Saved data entries
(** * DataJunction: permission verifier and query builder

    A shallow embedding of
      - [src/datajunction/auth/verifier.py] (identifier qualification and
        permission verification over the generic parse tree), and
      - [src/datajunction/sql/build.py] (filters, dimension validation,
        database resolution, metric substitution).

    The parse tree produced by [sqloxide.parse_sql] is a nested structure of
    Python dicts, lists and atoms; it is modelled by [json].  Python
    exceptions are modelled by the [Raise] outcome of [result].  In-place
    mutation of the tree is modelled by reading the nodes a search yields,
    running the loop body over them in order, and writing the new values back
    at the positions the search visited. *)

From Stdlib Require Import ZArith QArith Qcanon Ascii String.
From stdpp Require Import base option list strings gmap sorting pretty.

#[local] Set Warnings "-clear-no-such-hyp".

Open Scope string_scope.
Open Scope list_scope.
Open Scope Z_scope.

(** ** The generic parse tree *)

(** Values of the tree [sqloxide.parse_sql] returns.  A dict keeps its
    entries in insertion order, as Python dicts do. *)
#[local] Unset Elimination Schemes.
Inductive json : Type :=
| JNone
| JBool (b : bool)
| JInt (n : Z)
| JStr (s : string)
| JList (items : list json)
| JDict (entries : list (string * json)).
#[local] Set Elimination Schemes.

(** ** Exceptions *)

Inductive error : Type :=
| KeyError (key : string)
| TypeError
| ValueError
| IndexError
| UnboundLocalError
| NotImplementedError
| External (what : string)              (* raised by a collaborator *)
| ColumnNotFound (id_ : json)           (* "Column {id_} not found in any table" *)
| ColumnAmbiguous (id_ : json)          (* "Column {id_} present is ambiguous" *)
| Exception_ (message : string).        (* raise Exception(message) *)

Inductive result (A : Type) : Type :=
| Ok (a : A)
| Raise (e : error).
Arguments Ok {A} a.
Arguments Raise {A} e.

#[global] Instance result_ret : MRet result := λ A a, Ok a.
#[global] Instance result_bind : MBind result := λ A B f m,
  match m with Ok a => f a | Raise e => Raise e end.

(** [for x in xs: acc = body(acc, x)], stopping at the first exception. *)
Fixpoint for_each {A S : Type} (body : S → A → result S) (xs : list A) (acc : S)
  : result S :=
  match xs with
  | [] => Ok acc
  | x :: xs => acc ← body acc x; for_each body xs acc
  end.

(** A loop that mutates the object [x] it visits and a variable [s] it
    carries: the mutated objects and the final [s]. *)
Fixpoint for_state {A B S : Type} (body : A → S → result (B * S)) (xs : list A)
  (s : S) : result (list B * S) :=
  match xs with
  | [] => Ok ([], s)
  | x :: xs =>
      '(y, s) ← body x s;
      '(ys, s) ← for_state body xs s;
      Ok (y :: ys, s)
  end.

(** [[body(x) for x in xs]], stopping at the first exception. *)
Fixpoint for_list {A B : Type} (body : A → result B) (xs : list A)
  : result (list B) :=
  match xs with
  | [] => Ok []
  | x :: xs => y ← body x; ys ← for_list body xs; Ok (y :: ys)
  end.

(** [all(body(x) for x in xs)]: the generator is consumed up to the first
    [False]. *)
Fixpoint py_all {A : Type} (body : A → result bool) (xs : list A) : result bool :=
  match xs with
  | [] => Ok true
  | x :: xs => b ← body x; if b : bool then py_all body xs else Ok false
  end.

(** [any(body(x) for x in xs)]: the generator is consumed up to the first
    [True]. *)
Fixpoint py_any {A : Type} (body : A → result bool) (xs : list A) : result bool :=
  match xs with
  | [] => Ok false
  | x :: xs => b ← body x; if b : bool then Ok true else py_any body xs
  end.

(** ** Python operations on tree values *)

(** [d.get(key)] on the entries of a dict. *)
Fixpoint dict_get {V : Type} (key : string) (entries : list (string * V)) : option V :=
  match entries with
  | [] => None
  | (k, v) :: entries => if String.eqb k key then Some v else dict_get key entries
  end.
...
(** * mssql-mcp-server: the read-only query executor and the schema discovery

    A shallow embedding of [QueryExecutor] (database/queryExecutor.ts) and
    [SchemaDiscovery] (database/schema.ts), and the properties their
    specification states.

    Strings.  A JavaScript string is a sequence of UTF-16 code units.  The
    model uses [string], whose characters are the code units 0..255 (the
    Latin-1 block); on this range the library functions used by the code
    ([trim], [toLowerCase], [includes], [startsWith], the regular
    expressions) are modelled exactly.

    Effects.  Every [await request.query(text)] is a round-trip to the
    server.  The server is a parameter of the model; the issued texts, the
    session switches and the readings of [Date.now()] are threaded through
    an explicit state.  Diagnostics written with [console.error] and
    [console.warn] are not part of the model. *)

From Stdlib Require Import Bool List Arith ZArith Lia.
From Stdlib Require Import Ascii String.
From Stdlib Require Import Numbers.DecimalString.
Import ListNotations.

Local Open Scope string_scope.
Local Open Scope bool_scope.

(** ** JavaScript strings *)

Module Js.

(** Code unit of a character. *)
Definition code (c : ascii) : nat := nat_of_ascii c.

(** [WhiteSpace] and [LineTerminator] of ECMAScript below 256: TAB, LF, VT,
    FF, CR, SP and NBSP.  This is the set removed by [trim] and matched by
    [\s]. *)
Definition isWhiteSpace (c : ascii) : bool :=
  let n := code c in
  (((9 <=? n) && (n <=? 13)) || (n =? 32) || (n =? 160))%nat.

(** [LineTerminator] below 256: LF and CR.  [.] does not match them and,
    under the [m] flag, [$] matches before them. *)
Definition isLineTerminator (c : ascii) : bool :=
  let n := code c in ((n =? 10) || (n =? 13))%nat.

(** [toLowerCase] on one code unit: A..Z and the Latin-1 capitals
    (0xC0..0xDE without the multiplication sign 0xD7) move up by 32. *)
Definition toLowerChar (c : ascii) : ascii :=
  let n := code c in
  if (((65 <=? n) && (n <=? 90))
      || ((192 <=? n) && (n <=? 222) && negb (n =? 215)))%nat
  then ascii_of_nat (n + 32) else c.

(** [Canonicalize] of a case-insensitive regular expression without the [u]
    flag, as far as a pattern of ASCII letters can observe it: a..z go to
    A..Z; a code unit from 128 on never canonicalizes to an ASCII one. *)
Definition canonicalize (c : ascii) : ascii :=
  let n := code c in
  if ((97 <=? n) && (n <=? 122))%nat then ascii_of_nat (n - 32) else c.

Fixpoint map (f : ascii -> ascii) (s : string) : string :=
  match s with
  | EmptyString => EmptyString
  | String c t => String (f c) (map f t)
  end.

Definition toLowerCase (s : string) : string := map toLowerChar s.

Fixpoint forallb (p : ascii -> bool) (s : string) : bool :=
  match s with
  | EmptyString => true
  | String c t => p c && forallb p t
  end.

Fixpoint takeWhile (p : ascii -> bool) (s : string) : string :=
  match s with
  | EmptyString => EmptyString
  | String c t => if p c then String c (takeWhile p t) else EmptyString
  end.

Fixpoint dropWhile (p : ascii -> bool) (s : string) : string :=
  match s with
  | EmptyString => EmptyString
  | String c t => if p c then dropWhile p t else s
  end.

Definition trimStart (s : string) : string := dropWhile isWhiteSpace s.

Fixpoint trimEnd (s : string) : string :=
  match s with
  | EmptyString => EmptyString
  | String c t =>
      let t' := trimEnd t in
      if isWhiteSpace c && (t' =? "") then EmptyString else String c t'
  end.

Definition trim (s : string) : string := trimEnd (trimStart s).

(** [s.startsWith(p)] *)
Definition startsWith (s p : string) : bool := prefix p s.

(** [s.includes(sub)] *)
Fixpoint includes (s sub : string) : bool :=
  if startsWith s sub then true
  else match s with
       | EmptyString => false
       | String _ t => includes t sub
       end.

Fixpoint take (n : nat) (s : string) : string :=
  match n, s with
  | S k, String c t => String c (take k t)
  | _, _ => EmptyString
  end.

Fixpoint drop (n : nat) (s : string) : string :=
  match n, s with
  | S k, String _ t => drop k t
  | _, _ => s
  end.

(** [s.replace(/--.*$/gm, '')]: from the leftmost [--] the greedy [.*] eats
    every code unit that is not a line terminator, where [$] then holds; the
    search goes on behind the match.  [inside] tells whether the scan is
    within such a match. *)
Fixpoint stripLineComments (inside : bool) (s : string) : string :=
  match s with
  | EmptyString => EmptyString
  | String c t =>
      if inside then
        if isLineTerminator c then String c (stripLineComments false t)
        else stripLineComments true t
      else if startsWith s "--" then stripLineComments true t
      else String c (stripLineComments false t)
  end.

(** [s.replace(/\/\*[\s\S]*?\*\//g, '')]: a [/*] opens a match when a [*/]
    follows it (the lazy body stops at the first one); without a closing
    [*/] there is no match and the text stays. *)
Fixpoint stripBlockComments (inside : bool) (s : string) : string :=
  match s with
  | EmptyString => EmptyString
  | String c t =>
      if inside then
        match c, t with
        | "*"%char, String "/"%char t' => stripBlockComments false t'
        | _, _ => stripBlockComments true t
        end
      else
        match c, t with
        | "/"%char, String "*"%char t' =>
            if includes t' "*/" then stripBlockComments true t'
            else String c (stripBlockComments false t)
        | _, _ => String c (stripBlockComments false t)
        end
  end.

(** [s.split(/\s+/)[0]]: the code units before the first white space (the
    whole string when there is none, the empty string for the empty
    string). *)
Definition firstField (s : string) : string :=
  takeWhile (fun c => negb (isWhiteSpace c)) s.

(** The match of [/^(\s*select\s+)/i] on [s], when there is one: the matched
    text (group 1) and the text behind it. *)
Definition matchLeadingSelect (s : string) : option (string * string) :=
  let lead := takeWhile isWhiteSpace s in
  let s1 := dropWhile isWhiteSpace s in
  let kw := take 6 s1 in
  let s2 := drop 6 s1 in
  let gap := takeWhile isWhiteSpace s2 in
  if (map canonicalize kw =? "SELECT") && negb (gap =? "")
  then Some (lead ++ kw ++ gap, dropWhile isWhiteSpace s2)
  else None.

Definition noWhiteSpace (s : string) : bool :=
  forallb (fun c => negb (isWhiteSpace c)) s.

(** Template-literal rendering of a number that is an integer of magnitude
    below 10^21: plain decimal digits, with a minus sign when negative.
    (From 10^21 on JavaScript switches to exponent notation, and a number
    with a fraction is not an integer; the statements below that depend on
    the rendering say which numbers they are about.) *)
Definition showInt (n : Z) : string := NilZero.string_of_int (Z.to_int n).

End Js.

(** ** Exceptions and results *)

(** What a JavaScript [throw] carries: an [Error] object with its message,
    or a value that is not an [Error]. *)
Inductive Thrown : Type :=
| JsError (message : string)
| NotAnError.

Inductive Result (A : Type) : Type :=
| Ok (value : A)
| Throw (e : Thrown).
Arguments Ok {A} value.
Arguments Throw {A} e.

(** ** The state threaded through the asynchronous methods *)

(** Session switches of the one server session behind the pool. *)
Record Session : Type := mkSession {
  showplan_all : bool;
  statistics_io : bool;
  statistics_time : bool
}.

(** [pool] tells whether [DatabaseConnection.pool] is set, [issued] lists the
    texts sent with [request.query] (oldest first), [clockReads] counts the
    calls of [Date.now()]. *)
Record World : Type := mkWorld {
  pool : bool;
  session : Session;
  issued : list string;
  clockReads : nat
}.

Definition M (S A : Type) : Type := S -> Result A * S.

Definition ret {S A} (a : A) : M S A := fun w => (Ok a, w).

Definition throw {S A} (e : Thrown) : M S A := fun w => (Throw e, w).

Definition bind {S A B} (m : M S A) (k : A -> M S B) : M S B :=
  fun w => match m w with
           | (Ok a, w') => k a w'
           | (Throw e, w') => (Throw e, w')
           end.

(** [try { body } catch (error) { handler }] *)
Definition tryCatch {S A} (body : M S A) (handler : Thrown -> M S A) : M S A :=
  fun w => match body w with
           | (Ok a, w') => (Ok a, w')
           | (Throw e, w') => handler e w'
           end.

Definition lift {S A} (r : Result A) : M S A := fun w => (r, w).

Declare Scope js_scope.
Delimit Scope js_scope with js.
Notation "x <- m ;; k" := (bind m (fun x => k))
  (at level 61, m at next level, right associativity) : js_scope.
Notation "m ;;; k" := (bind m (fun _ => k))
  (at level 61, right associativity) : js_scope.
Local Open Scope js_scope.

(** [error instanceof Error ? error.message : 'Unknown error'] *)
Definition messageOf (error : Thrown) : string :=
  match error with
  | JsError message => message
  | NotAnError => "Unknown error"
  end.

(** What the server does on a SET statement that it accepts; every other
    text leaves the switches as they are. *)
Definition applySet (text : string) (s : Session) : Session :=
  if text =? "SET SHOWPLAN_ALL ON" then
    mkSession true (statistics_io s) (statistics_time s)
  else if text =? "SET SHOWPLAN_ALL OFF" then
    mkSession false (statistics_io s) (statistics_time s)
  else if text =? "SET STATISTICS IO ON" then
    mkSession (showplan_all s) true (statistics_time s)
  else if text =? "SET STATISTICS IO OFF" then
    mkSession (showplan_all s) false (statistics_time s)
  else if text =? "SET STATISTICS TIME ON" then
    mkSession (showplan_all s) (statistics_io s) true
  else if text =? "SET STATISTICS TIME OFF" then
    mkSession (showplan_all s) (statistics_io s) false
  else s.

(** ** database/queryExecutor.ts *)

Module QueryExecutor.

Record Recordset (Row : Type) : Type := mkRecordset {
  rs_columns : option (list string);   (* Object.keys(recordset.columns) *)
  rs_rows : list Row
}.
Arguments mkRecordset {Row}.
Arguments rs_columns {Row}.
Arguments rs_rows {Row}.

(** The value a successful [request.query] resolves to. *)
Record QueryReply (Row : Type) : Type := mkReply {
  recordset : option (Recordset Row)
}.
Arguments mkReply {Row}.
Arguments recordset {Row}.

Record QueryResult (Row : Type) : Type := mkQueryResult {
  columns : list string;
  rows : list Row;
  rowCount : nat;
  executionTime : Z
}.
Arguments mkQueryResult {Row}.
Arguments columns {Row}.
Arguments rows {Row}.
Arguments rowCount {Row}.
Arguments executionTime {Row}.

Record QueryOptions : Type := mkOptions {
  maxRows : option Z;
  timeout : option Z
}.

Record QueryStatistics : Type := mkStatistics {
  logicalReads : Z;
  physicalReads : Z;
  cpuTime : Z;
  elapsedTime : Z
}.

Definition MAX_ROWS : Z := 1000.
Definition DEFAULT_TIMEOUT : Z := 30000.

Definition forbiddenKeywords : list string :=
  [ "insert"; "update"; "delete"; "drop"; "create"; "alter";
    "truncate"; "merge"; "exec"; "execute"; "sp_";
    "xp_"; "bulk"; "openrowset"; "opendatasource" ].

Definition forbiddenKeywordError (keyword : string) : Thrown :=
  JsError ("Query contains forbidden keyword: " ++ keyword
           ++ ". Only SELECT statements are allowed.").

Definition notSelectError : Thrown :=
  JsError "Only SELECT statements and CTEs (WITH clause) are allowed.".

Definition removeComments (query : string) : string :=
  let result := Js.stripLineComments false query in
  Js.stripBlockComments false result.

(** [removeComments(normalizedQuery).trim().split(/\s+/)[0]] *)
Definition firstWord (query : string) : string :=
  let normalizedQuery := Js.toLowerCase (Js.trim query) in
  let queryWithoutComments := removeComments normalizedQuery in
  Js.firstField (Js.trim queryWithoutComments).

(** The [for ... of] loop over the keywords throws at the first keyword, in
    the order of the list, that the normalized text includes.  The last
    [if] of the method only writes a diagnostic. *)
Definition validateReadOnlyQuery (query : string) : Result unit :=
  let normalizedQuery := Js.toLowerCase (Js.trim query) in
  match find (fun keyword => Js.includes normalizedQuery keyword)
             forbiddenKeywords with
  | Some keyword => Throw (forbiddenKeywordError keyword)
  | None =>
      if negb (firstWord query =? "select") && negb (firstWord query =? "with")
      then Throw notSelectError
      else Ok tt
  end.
--
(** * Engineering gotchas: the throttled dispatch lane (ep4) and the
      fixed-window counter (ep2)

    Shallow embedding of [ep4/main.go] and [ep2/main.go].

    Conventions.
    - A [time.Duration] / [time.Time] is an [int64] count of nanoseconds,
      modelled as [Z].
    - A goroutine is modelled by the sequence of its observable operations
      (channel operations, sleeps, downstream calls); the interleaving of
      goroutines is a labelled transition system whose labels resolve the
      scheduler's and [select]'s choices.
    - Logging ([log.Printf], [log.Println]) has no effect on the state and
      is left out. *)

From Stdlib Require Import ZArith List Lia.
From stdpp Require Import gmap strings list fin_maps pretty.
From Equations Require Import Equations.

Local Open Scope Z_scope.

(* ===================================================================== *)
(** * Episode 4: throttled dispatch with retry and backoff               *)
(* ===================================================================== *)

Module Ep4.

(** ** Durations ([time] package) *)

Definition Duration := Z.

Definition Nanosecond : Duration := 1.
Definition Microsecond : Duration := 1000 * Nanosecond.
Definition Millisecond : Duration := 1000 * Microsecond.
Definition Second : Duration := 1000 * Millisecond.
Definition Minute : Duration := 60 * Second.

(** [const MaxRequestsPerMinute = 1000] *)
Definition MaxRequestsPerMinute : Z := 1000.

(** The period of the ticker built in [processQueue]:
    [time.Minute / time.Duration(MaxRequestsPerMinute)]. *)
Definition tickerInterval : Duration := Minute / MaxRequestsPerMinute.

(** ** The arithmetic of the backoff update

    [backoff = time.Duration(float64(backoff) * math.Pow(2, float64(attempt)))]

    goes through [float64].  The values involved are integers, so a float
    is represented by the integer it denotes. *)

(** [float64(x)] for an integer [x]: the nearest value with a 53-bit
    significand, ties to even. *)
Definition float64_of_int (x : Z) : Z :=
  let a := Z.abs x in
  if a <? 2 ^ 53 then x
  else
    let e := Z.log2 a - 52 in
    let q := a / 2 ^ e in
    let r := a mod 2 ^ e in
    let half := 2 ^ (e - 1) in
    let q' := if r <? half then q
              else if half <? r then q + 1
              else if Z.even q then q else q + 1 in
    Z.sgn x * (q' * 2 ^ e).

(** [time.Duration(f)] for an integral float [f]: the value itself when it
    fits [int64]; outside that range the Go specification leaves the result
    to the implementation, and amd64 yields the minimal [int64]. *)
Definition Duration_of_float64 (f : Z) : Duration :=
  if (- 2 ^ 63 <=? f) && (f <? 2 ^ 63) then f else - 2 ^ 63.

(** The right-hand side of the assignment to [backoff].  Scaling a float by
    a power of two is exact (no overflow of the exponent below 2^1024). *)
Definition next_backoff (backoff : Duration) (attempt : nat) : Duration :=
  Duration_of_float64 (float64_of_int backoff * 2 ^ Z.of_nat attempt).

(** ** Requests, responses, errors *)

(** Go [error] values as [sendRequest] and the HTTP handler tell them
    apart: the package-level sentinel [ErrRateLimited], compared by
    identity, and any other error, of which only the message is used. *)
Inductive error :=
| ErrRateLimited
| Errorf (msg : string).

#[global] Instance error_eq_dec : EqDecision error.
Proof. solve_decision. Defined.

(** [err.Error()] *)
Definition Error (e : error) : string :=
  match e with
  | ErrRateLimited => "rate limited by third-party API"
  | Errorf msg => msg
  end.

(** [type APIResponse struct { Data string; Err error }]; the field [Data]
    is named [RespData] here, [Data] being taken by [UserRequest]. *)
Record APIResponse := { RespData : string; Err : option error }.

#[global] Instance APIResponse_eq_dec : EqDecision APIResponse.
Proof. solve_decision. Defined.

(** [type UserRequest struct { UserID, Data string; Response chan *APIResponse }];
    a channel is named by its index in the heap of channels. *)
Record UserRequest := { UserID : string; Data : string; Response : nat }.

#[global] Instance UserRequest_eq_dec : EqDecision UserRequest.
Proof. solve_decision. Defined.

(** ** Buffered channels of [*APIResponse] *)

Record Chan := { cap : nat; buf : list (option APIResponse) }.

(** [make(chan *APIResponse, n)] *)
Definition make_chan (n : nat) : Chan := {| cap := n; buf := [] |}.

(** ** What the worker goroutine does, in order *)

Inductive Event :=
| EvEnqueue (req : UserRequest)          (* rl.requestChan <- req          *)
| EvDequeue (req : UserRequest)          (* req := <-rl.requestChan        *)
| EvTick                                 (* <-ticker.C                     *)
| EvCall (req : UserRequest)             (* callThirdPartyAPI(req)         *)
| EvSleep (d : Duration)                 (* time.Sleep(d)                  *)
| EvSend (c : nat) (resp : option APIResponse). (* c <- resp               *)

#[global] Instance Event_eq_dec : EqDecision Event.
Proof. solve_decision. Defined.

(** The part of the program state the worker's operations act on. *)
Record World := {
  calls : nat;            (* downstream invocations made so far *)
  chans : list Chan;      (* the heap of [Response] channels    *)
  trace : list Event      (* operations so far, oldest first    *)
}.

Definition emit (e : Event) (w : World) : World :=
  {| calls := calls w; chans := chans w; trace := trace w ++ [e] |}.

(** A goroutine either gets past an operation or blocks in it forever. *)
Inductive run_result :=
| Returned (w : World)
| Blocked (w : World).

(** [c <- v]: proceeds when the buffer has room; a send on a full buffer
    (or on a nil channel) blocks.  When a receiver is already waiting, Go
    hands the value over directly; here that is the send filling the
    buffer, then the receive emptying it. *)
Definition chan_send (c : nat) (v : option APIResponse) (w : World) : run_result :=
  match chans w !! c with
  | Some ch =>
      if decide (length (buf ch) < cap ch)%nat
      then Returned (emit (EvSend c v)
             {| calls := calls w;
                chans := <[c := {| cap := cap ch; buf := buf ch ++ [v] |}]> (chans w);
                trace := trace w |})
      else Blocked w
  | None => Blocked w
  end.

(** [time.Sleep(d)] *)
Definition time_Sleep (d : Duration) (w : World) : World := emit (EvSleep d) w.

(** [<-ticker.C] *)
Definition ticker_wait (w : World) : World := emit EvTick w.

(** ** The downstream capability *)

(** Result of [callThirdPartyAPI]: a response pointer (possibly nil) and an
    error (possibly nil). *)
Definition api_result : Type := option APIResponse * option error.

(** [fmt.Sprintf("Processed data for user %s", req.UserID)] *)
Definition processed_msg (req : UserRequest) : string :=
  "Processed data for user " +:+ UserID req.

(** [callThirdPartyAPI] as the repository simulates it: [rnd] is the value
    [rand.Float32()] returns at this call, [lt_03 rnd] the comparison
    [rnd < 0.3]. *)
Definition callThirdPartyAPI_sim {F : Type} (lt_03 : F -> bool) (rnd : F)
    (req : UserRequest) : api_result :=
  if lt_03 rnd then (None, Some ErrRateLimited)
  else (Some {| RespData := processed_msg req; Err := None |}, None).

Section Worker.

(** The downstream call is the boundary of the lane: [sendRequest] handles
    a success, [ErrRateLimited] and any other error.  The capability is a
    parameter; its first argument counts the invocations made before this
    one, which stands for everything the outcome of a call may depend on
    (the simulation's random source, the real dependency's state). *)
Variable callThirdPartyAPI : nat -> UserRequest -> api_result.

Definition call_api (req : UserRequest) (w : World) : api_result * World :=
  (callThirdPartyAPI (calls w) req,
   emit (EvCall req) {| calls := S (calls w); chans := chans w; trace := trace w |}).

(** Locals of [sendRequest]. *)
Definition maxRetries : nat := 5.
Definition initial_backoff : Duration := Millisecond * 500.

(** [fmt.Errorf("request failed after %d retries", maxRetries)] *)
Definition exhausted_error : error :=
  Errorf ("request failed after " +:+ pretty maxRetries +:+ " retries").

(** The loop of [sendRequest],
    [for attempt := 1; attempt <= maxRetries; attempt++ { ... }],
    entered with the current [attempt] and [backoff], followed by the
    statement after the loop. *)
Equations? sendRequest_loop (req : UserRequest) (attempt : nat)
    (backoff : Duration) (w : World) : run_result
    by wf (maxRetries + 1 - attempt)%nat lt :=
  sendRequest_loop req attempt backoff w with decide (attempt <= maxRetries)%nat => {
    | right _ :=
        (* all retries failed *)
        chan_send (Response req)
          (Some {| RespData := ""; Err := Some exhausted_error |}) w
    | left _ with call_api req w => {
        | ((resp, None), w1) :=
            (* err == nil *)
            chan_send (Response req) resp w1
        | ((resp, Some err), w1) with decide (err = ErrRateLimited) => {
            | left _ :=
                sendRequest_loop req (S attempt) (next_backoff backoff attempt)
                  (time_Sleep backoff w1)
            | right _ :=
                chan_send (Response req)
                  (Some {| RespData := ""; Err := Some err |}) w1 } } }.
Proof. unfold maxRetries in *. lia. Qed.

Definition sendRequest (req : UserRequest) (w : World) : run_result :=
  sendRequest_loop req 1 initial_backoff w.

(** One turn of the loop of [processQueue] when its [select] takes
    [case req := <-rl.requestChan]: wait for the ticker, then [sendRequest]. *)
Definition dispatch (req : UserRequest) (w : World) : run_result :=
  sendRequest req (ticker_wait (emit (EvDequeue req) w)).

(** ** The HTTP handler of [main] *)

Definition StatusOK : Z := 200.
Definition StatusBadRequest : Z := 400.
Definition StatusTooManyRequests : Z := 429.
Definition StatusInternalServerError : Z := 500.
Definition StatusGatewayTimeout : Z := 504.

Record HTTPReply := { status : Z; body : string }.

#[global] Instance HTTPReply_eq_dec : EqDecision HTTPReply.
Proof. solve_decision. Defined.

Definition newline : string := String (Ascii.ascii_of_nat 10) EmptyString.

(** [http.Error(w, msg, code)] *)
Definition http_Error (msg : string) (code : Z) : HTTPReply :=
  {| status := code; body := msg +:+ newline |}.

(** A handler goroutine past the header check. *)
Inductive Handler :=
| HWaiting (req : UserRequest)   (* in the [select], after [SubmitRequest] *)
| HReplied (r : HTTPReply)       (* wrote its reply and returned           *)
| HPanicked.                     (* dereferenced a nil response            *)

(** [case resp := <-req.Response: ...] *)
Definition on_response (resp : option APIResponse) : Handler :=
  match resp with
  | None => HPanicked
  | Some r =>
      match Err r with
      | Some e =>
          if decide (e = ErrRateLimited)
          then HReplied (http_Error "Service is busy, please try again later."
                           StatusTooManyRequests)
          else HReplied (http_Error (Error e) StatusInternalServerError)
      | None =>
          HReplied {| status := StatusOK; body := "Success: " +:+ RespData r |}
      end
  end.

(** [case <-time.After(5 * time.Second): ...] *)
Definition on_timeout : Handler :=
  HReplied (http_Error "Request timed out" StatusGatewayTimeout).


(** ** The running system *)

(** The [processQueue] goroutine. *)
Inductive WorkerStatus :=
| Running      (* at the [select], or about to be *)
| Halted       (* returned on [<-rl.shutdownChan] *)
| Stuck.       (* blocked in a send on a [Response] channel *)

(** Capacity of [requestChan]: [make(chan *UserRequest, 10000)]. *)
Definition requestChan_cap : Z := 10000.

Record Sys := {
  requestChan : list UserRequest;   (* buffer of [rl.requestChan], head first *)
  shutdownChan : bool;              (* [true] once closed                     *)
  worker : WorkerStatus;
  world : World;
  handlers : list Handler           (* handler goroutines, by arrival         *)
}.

(Activity): All that belongs in the answer is the run of lines above from the line containing "a channel is" through the line containing "(** [make(chan *APIResponse, n)] *)", exactly as written.

(Answer box):
    a channel is named by its index in the heap of channels. *)
Record UserRequest := { UserID : string; Data : string; Response : nat }.

#[global] Instance UserRequest_eq_dec : EqDecision UserRequest.
Proof. solve_decision. Defined.

(** ** Buffered channels of [*APIResponse] *)

Record Chan := { cap : nat; buf : list (option APIResponse) }.

(** [make(chan *APIResponse, n)] *)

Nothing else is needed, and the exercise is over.